The Physiology of ER-Associated Degradation (ERAD): The ER's Disposal System

By Sam Parker
Cell BiologyERADEndoplasmic ReticulumProteostasis

The Physiology of ER-Associated Degradation (ERAD): The ER's Disposal System

The endoplasmic reticulum (ER) is the cell's main factory for the folding and assembly of secretory and membrane proteins. However, this process is error-prone. To prevent the accumulation of defective proteins, which can be toxic, the ER employs a stringent quality control system known as ER-associated degradation (ERAD).

The Four Stages of ERAD

ERAD is a multistep process that identifies, transports, and destroys misfolded proteins.

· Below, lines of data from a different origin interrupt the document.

(** * Sparse rail generator and malfunction generator: a shallow embedding

    The Python sources modelled here are
    [baselines/flatland1/envs/step_utils/rail_generators_sparse_watch.py]
    (class [SparseRailGen]) and
    [baselines/flatland1/envs/malfunction_generators.py]
    (class [ParamMalfunctionGen]).

    Python integers are [Z]; list positions are [nat]; a Python exception is
    the [Raise] outcome; a [while] loop gets a fuel argument and the
    [OutOfFuel] outcome; [warnings.warn] appends to a log that is threaded
    through the functions that may warn. *)

From Stdlib Require Import ZArith Lia Bool String.
From Stdlib Require Import PrimFloat.
From stdpp Require Import base tactics option list.

Local Open Scope Z_scope.

(* Decimal float literals denote the nearest binary64 value, as in Python. *)
Set Warnings "-inexact-float".

(** ** Exceptions, outcomes and the warning log *)

Inductive exn : Type :=
  | ValueError (msg : string)
  | IndexError
  | UnboundLocalError
  | ZeroDivisionError.

Inductive outcome (A : Type) : Type :=
  | Ok (a : A)
  | Raise (e : exn)
  | OutOfFuel.
Arguments Ok {A} a.
Arguments Raise {A} e.
Arguments OutOfFuel {A}.

#[global] Instance outcome_ret : MRet outcome := fun A a => Ok a.
#[global] Instance outcome_bind : MBind outcome := fun A B f m =>
  match m with
  | Ok a => f a
  | Raise e => Raise e
  | OutOfFuel => OutOfFuel
  end.
#[global] Instance outcome_fmap : FMap outcome := fun A B f m =>
  match m with
  | Ok a => Ok (f a)
  | Raise e => Raise e
  | OutOfFuel => OutOfFuel
  end.

(** The messages passed to [warnings.warn] in the rail generator. *)
Inductive warning : Type :=
  | CouldNotSetAllCities (created requested : Z)
      (* "Could not set all required cities! Created {created}/{requested}" *)
  | ChangingToGridMode
      (* "[WARNING] Changing to Grid mode to place at least 2 cities." *)
  | NoLineAdded
      (* "[WARNING] No line added between stations" *)
  | UnableToConnect.
      (* "[WARNING] Unable to connect requested stations" *)

Definition infeasible_msg : string :=
  "ERROR: Cannot fit more than one city in this map, no feasible environment possible!".
Definition negative_dimensions_msg : string :=
  "negative dimensions are not allowed".
Definition randint_range_msg : string := "low >= high".

(** ** Python and numpy helpers *)

Abbreviation IntVector2D := (Z * Z)%type (only parsing).
Abbreviation IntVector2DArray := (list (Z * Z)) (only parsing).

Definition len {A} (l : list A) : Z := Z.of_nat (length l).

(** [l[i]] for a Python list: a negative index counts from the end, an index
    out of range raises [IndexError]. *)
Definition py_index {A} (l : list A) (i : Z) : outcome A :=
  let j := if i <? 0 then i + len l else i in
  if j <? 0 then Raise IndexError
  else match l !! Z.to_nat j with
       | Some x => Ok x
       | None => Raise IndexError
       end.

(** [range(n)] as a list of Python integers. *)
Definition range (n : Z) : list Z := Z.of_nat <$> seq 0 (Z.to_nat n).

(** [int(a / 2)] on integers: true division followed by truncation. *)
Definition int_half (a : Z) : Z := Z.quot a 2.

(** A [for] loop that builds a list by [append], one element per iteration,
    stopping at the first exception. *)
Fixpoint for_append {A B} (f : A -> outcome B) (l : list A) : outcome (list B) :=
  match l with
  | [] => Ok []
  | x :: l' =>
      y ← f x;
      ys ← for_append f l';
      Ok (y :: ys)
  end.


(** ** The random source

    [numpy.random.RandomState] is an interface here: a state, [randint],
    [random_sample] and the constructor from a seed. The only fact used
    about [randint(low, high)] is that the draw lies in [[low, high)]. *)
Record RNG : Type := {
  rng_state : Type;
  rng_randint : rng_state -> Z -> Z -> Z * rng_state;
  rng_randint_range :
    forall s low high, low < high -> low <= (rng_randint s low high).1 < high;
  rng_random_sample : rng_state -> float * rng_state;
  (* RandomState(seed) *)
  rng_seed : Z -> outcome rng_state;
}.

(** [np_random.randint(low, high)]: numpy raises [ValueError] on an empty
    range. [np_random.randint(n)] is [randint np_random 0 n]. *)
Definition randint {R : RNG} (np_random : rng_state R) (low high : Z)
  : outcome (Z * rng_state R) :=
  if low <? high then Ok (rng_randint R np_random low high)
  else Raise (ValueError randint_range_msg).

Definition seed_range_msg : string := "Seed must be between 0 and 2**32 - 1".

(** The raw integers a seed stands for in the scripted source below: 64
    steps of a linear congruential generator. *)
Fixpoint lcg_script (n : nat) (x : Z) : list Z :=
  match n with
  | O => []
  | S n' => let x' := (1103515245 * x + 12345) mod 2147483648 in
            x' / 65536 :: lcg_script n' x'
  end.

(** A scripted random source, for running the model on concrete inputs:
    the state holds the raw integers and the floats still to be drawn.
    [randint(low, high)] returns [low + x mod (high - low)] for the next raw
    integer [x] ([low] once the script is exhausted), [random_sample] the
    next float (0.5 once exhausted). *)
Program Definition ScriptedRNG : RNG := {|
  rng_state := list Z * list float;
  rng_randint := fun s low high =>
    match s.1 with
    | [] => (low, s)
    | x :: xs => (low + x mod (high - low), (xs, s.2))
    end;
  rng_random_sample := fun s =>
    match s.2 with
    | [] => (0.5%float, s)
    | x :: xs => (x, (s.1, xs))
    end;
  rng_seed := fun seed =>
    if (0 <=? seed) && (seed <? 4294967296)
    then Ok (lcg_script 64 seed, [])
    else Raise (ValueError seed_range_msg);
|}.
Next Obligation.
  intros [[|x xs] fs] low high Hlt; cbn.
  - lia.
  - pose proof (Z.mod_pos_bound x (high - low)). lia.
Qed.

(** ** Generic facts about the helpers *)

(** Reduces the binds of the outcome monad and nothing else. *)
Ltac osimpl :=
  cbn [mbind mret fmap outcome_bind outcome_ret outcome_fmap].
Tactic Notation "osimpl" "in" hyp(H) :=
  cbn [mbind mret fmap outcome_bind outcome_ret outcome_fmap] in H.

Lemma len_nonneg {A} (l : list A) : 0 <= len l.
Proof. unfold len. lia. Qed.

  1. Recognition: The first challenge is distinguishing misfolded proteins from folding intermediates. Specialized ER chaperones (like BiP) and lectins (like OS-9) recognize exposed hydrophobic patches or specific glycan signals that indicate a protein is terminally misfolded.
  2. Retrotranslocation (Dislocation): Once identified, the target protein must be moved from the ER lumen or membrane back into the cytosol. This is achieved through a proteinaceous channel, or "retrotranslocon," often involving the Sec61 complex or Hrd1.
  3. Ubiquitination: As the protein emerges into the cytosol, it is tagged with ubiquitin chains by E3 ubiquitin ligases (such as Hrd1 or gp78) that are anchored in the ER membrane. This tagging marks the protein for destruction.
  4. Degradation: The polyubiquitinated protein is pulled completely into the cytosol by the p97 (VCP) ATPase and then delivered to the 26S proteasome, where it is broken down into small peptides.

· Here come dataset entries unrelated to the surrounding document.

(** * Admission-score crawler: a shallow embedding and its properties

    The development follows the Python sources of the crawler:
    - [Py]          the string primitives of the Python runtime the code calls
                    ([str.strip], [str.replace], [in], [str.isdigit], ...),
                    over sequences of Unicode code points;
    - [Cleaner]     cleaner.py ([DataCleaner]);
    - [ImportData]  import_data.py (the loader);
    - [Merge]       merge_universities.py (the join key);
    - [Re]          the regular expressions of the crawlers and their matcher;
    - [TextContent] the text fallback the Tsinghua and HUST adapters share;
    - [Tsinghua], [HUST], [PKU]   the HTML adapters of schools_crawler;
    - [Api], [Nankai], [BIT]      the API adapters of schools_crawler.
    Every definition carries the name of the function it embeds. *)

From Stdlib Require Import ZArith NArith List Bool String Ascii Lia DecimalString.
From Stdlib Require Import SpecFloat.
From stdpp Require Import base gmap list strings.
Import ListNotations.

(* ===================================================================== *)
(** ** Python strings *)
(* ===================================================================== *)

Module Py.

(** A Python [str] is a sequence of Unicode code points. *)
Abbreviation char := N (only parsing).
Abbreviation str := (list N) (only parsing).

Open Scope N_scope.

(** Literals are written as UTF-8 text and decoded to code points. *)
Fixpoint utf8_go (need : nat) (acc : N) (bs : list N) : list N :=
  match bs with
  | [] => []
  | b :: bs' =>
    match need with
    | O => if b <? 0x80 then b :: utf8_go 0 0 bs'
           else if b <? 0xE0 then utf8_go 1 (N.land b 0x1F) bs'
           else if b <? 0xF0 then utf8_go 2 (N.land b 0x0F) bs'
           else utf8_go 3 (N.land b 0x07) bs'
    | S n => let acc' := acc * 64 + N.land b 0x3F in
             match n with
             | O => acc' :: utf8_go 0 0 bs'
             | _ => utf8_go n acc' bs'
             end
    end
  end.

Definition u (s : string) : str :=
  utf8_go 0 0 (List.map N_of_ascii (list_ascii_of_string s)).

Definition in_ranges (t : list (N * N)) (c : char) : bool :=
  existsb (fun r => (fst r <=? c) && (c <=? snd r)) t.

(** Code points with [str.isdecimal] (general category Nd); this is also the
    class [\d] of the [re] module on [str] patterns.  Unicode 14.0.0. *)
Definition decimal_ranges : list (N * N) :=
  [
    (48, 57); (1632, 1641); (1776, 1785); (1984, 1993); (2406, 2415);
    (2534, 2543); (2662, 2671); (2790, 2799); (2918, 2927); (3046, 3055);
    (3174, 3183); (3302, 3311); (3430, 3439); (3558, 3567); (3664, 3673);
    (3792, 3801); (3872, 3881); (4160, 4169); (4240, 4249); (6112, 6121);
    (6160, 6169); (6470, 6479); (6608, 6617); (6784, 6793); (6800, 6809);
    (6992, 7001); (7088, 7097); (7232, 7241); (7248, 7257); (42528, 42537);
    (43216, 43225); (43264, 43273); (43472, 43481); (43504, 43513);
    (43600, 43609); (44016, 44025); (65296, 65305); (66720, 66729);
    (68912, 68921); (69734, 69743); (69872, 69881); (69942, 69951);
    (70096, 70105); (70384, 70393); (70736, 70745); (70864, 70873);
    (71248, 71257); (71360, 71369); (71472, 71481); (71904, 71913);
    (72016, 72025); (72784, 72793); (73040, 73049); (73120, 73129);
    (92768, 92777); (92864, 92873); (93008, 93017); (120782, 120831);
    (123200, 123209); (123632, 123641); (125264, 125273); (130032, 130041)
  ]%N.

ERAD and the Unfolded Protein Response (UPR)

When the capacity of the ERAD system is overwhelmed by a high volume of misfolded proteins (a condition known as ER stress), the cell activates the Unfolded Protein Response (UPR). The UPR upregulates the expression of ERAD components to increase the "disposal" capacity of the ER, while simultaneously slowing down general protein synthesis to reduce the burden on the ER.

Clinical Relevance

ERAD is involved in the pathogenesis of several diseases. In Cystic Fibrosis, the most common mutation (ΔF508) causes the CFTR protein to misfold slightly. Although the protein might still be functional, the ERAD system recognizes it as defective and destroys it before it can reach the cell surface.

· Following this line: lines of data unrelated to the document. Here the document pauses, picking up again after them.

Ltac tr_step :=
  cbv beta;
  first
    [ rewrite M_assoc
    | rewrite result_assoc
    | erewrite out_attr by (simpl; eassumption)
    | apply tr_lift; [tr_side | intros ? _]
    | apply tr_on_file; [tr_side | intros ? _] ].

Ltac tr_body :=
  let Hk := fresh "Hk" in
  let E := fresh "E" in
  intros ? ? ? ? Hk; cbv beta;
  rewrite M_assoc, result_assoc; erewrite out_attr by (simpl; eassumption);
  cbv beta; rewrite M_assoc;
  apply tr_lift; [tr_side | intros ? E];
  apply tr_on_file; [tr_side | intros ? ?];
  apply Hk; rewrite E; assumption.

Ltac tr_loop := apply tr_for; [ tr_body | intros ? _ ].

(** Whatever happens, [write] leaves the objects, the particles and every
    other file alone and prints its line.  A failure while the U file is
    built leaves the path of the V file as it was; a failure while the V
    file is built leaves the finished U file. *)
Lemma write_states self filename w g :
  heap w !! self = Some g ->
  let line := "Generating NEMO grid output: " +:+ filename in
  track
    (fun w' => exists ds,
       w' = mkWorld (_particles w) (heap w)
              (<[filename +:+ "_U" := ds]> (files w)) (stdout w ++ [line]))
    (write self filename w) (encode_U g)
    (fun dsU r =>
       track
         (fun w' => exists ds,
            w' = mkWorld (_particles w) (heap w)
                   (<[filename +:+ "_V" := ds]>
                      (<[filename +:+ "_U" := dsU]> (files w)))
                   (stdout w ++ [line]))
         r (encode_V g)
         (fun dsV r =>
            r = (Ok tt,
                 mkWorld (_particles w) (heap w)
                   (<[filename +:+ "_V" := dsV]>
                      (<[filename +:+ "_U" := dsU]> (files w)))
                   (stdout w ++ [line])))).
Proof.
  intros Hg line. destruct w as [ps hp fs so]. simpl in Hg. subst line.
  unfold write, encode_U, encode_V, encode, header, lon_rows, lat_cols,
    payload, as_array, getitem, size_of, path_local.
  change ((print ?s ≫= ?k) (mkWorld ps hp fs so))
    with (k tt (mkWorld ps hp fs (so ++ [s]))).
  cbv beta.
  change ((Dataset_w ?p ≫= ?k) (mkWorld ps hp fs ?so'))
    with (k p (mkWorld ps hp (<[p := nc.empty]> fs) so')).
  cbn [_particles heap files stdout].
  repeat tr_step.
  tr_loop. repeat tr_step.
  tr_loop. repeat tr_step.
  apply tr_on_file_last; [tr_side|]. intros dsU _. cbv beta.
  rewrite close_insert.
  change ((Dataset_w ?p ≫= ?k) (mkWorld ps hp ?fs' ?so'))
    with (k p (mkWorld ps hp (<[p := nc.empty]> fs') so')).
  repeat tr_step.
  tr_loop. repeat tr_step.
  tr_loop. repeat tr_step.
  apply tr_on_file_last; [tr_side|]. intros dsV _. cbv beta.
  unfold close, on_file. simpl. by rewrite lookup_insert_eq, insert_insert_eq.
Qed.

(** The three ways [write] can end. *)
Lemma write_cases self filename w g :
  heap w !! self = Some g ->
  let line := "Generating NEMO grid output: " +:+ filename in
  (exists e ds,
     encode_U g = Raise e /\
     write self filename w =
       (Raise e, mkWorld (_particles w) (heap w)
                   (<[filename +:+ "_U" := ds]> (files w)) (stdout w ++ [line])))
  \/ (exists dsU e ds,
        encode_U g = Ok dsU /\ encode_V g = Raise e /\
        write self filename w =
          (Raise e, mkWorld (_particles w) (heap w)
                      (<[filename +:+ "_V" := ds]>
                         (<[filename +:+ "_U" := dsU]> (files w)))
                      (stdout w ++ [line])))
  \/ (exists dsU dsV,
        encode_U g = Ok dsU /\ encode_V g = Ok dsV /\
        write self filename w =
          (Ok tt, mkWorld (_particles w) (heap w)
                    (<[filename +:+ "_V" := dsV]>
                       (<[filename +:+ "_U" := dsU]> (files w)))
                    (stdout w ++ [line]))).
Proof.
  intros Hg line. pose proof (write_states self filename w g Hg) as H.
  cbv zeta in H. unfold track in H.
  destruct (write self filename w) as [r w'] eqn:Er.
  destruct (encode_U g) as [dsU|e].
  - destruct (encode_V g) as [dsV|e].
    + right; right. by exists dsU, dsV.
    + right; left. destruct H as [H1 [ds H2]]. simpl in *. subst.
      by exists dsU, e, ds.
  - left. destruct H as [H1 [ds H2]]. simpl in *. subst. by exists e, ds.
Qed.

(** *** What [write] does besides the two files *)





(** *** The order of the two files *)



(** *** Stores that cannot be written *)

Lemma encode_U_needs_x g : (NEMOGrid.x g <= 0)%Z -> encode_U g = Raise ValueError.
Proof.
  intros Hx. unfold encode_U, encode, header, nc.createDimension. simpl.
  rewrite lookup_empty. by destruct (Z.ltb_spec (NEMOGrid.x g - 1) 0); [|lia].
Qed.




(** A store as the constructor leaves it cannot be written, whether it
    was built empty or read from a file pair: [x] is 0, and [write] fails
    at its first call, which declares a dimension of size [x - 1]. *)
Theorem new_store_cannot_be_written f w s q :
  fst (new f w) = Ok s ->
  is_ok (fst (write s q (snd (new f w)))) = false.
Proof.
  intros Hn.
  assert (exists g', heap (snd (new f w)) !! s = Some g' /\ NEMOGrid.x g' = 0%Z)
    as (g' & Hg & Hx).
  { destruct (decide (f = None \/ f = Some "")) as [Hf|Hf].
    - rewrite (new_default f w Hf) in *. simpl in *. injection Hn as <-.
      exists NEMOGrid.defaults. by rewrite lookup_last_app.
    - destruct f as [p|]; [|by destruct Hf; left].
      assert (Hp : p <> "") by (intros ->; apply Hf; by right).
      destruct (new_ok _ _ _ Hp Hn) as (dsU & dsV & g' & _ & _ & Hd & -> & Hs).
      exists g'. rewrite Hs. simpl. rewrite lookup_last_app. split; [done|].
      apply decode_ok in Hd as (? & ? & ? & ? & ? & ? & ? & ? & _ & _ & _ & _ & _ & _ & _ & _ & ->).
      done. }
  pose proof (write_outcome s q _ g' Hg) as Ho. unfold written in Ho.
  rewrite encode_U_needs_x in Ho by lia. simpl in Ho. by rewrite Ho.
Qed.

Lemma new_store_cannot_be_written_witness :
  is_ok (fst (write 1 "q" (snd (new (Some "p") example_written)))) = false.
Proof.
  apply (new_store_cannot_be_written (Some "p") example_written 1 "q").
  vm_compute. reflexivity.
Defined.

(** *** Writing again *)

(** [write] overwrites: after a successful [write], a second [write] of
    the same store to the same name succeeds and leaves the same files. *)
Theorem write_again_same_files self filename w g :
  heap w !! self = Some g ->
  fst (write self filename w) = Ok tt ->
  fst (write self filename (snd (write self filename w))) = Ok tt /\
  files (snd (write self filename (snd (write self filename w))))
  = files (snd (write self filename w)).
Proof.
  intros Hg Hok. pose proof (suffix_U_V filename) as Hne.
  destruct (write_cases self filename w g Hg)
    as [(e & ds & EU & E)|[(dsU & e & ds & EU & EV & E)|(dsU & dsV & EU & EV & E)]];
    rewrite E in Hok; try done.
  rewrite E. simpl.
  set (w1 := mkWorld _ _ _ _).
  destruct (write_cases self filename w1 g Hg)
    as [(e & ds & EU' & E')|[(dsU' & e & ds & EU' & EV' & E')|(dsU' & dsV' & EU' & EV' & E')]];
    try congruence.
  rewrite E'. simpl. split; [done|].
  rewrite EU in EU'. rewrite EV in EV'. injection EU' as <-. injection EV' as <-.
  apply map_eq. intros k.
  destruct (decide (k = filename +:+ "_V")) as [->|HV];
    [by rewrite !lookup_insert_eq|].
  rewrite !(lookup_insert_ne _ (filename +:+ "_V")) by done.
  destruct (decide (k = filename +:+ "_U")) as [->|HU];
    [by rewrite !lookup_insert_eq|].
  by rewrite !lookup_insert_ne by done.
Qed.

Lemma write_again_same_files_witness :
  fst (write 0 "p" (snd (write 0 "p" crowded_world))) = Ok tt /\
  files (snd (write 0 "p" (snd (write 0 "p" crowded_world))))
  = files (snd (write 0 "p" crowded_world)).
Proof.
  apply (write_again_same_files 0 "p" crowded_world example_grid).
  - reflexivity.
  - vm_compute. reflexivity.
Defined.

(** *** The U file: bounds and assignments *)



(** When [write] succeeds, the U file received, in this order, one row
    assignment [nav_lon[y, :]] for each [y] of [range(self.y)], one column
    assignment [nav_lat[:, x]] for each [x] of [range(self.x - 1)], and the
    assignments of depth, time and field: [self.y] rows and [self.x - 1]
    columns. *)
Theorem write_U_loop_counts self filename w g :
  heap w !! self = Some g ->
  fst (write self filename w) = Ok tt ->
  exists dsU,
    files (snd (write self filename w)) !! (filename +:+ "_U") = Some dsU /\
    nc.puts dsU =
      map (fun y => ("nav_lon", [Idx y; All])) (range (NEMOGrid.y g))
      ++ map (fun x => ("nav_lat", [All; Idx x])) (range (NEMOGrid.x g - 1))
      ++ [("depthu", [All]); ("time_counter", [All]);
          ("vozocrtx", [Idx 0; Idx 0; All; All])] /\
    Z.of_nat (count_puts "nav_lon" dsU) = NEMOGrid.y g /\
    Z.of_nat (count_puts "nav_lat" dsU) = (NEMOGrid.x g - 1)%Z.
Proof.
  intros Hg Hok.
  destruct (write_ok _ _ _ _ Hg Hok) as (dsU & dsV & EU & EV & FU & FV).
  exists dsU. split; [done|].
  pose proof (encode_puts _ _ _ _ _ _ _ _ _ _ _ _ EU) as HP.
  destruct (encode_nonneg _ _ _ _ _ _ _ _ _ _ _ _ EU) as [U3 U4].
  split; [done|]. unfold count_puts. rewrite HP, !filter_app.
  split.
  - rewrite filter_map_same, filter_map_other by done. simpl.
    rewrite !filter_cons_False, filter_nil by done.
    rewrite !length_app, length_map, length_range. simpl. lia.
  - rewrite filter_map_other, filter_map_same by done. simpl.
    rewrite !filter_cons_False, filter_nil by done.
    rewrite !length_app, length_map, length_range. simpl. lia.
Qed.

Conversely, some viruses hijack the ERAD pathway to destroy immune system proteins, such as MHC class I molecules, allowing the virus to evade detection.

Conclusion

The ERAD pathway is a critical component of cellular proteostasis. By ensuring that only correctly folded proteins exit the ER, ERAD maintains the integrity of the secretome and protects the cell from the consequences of protein misfolding.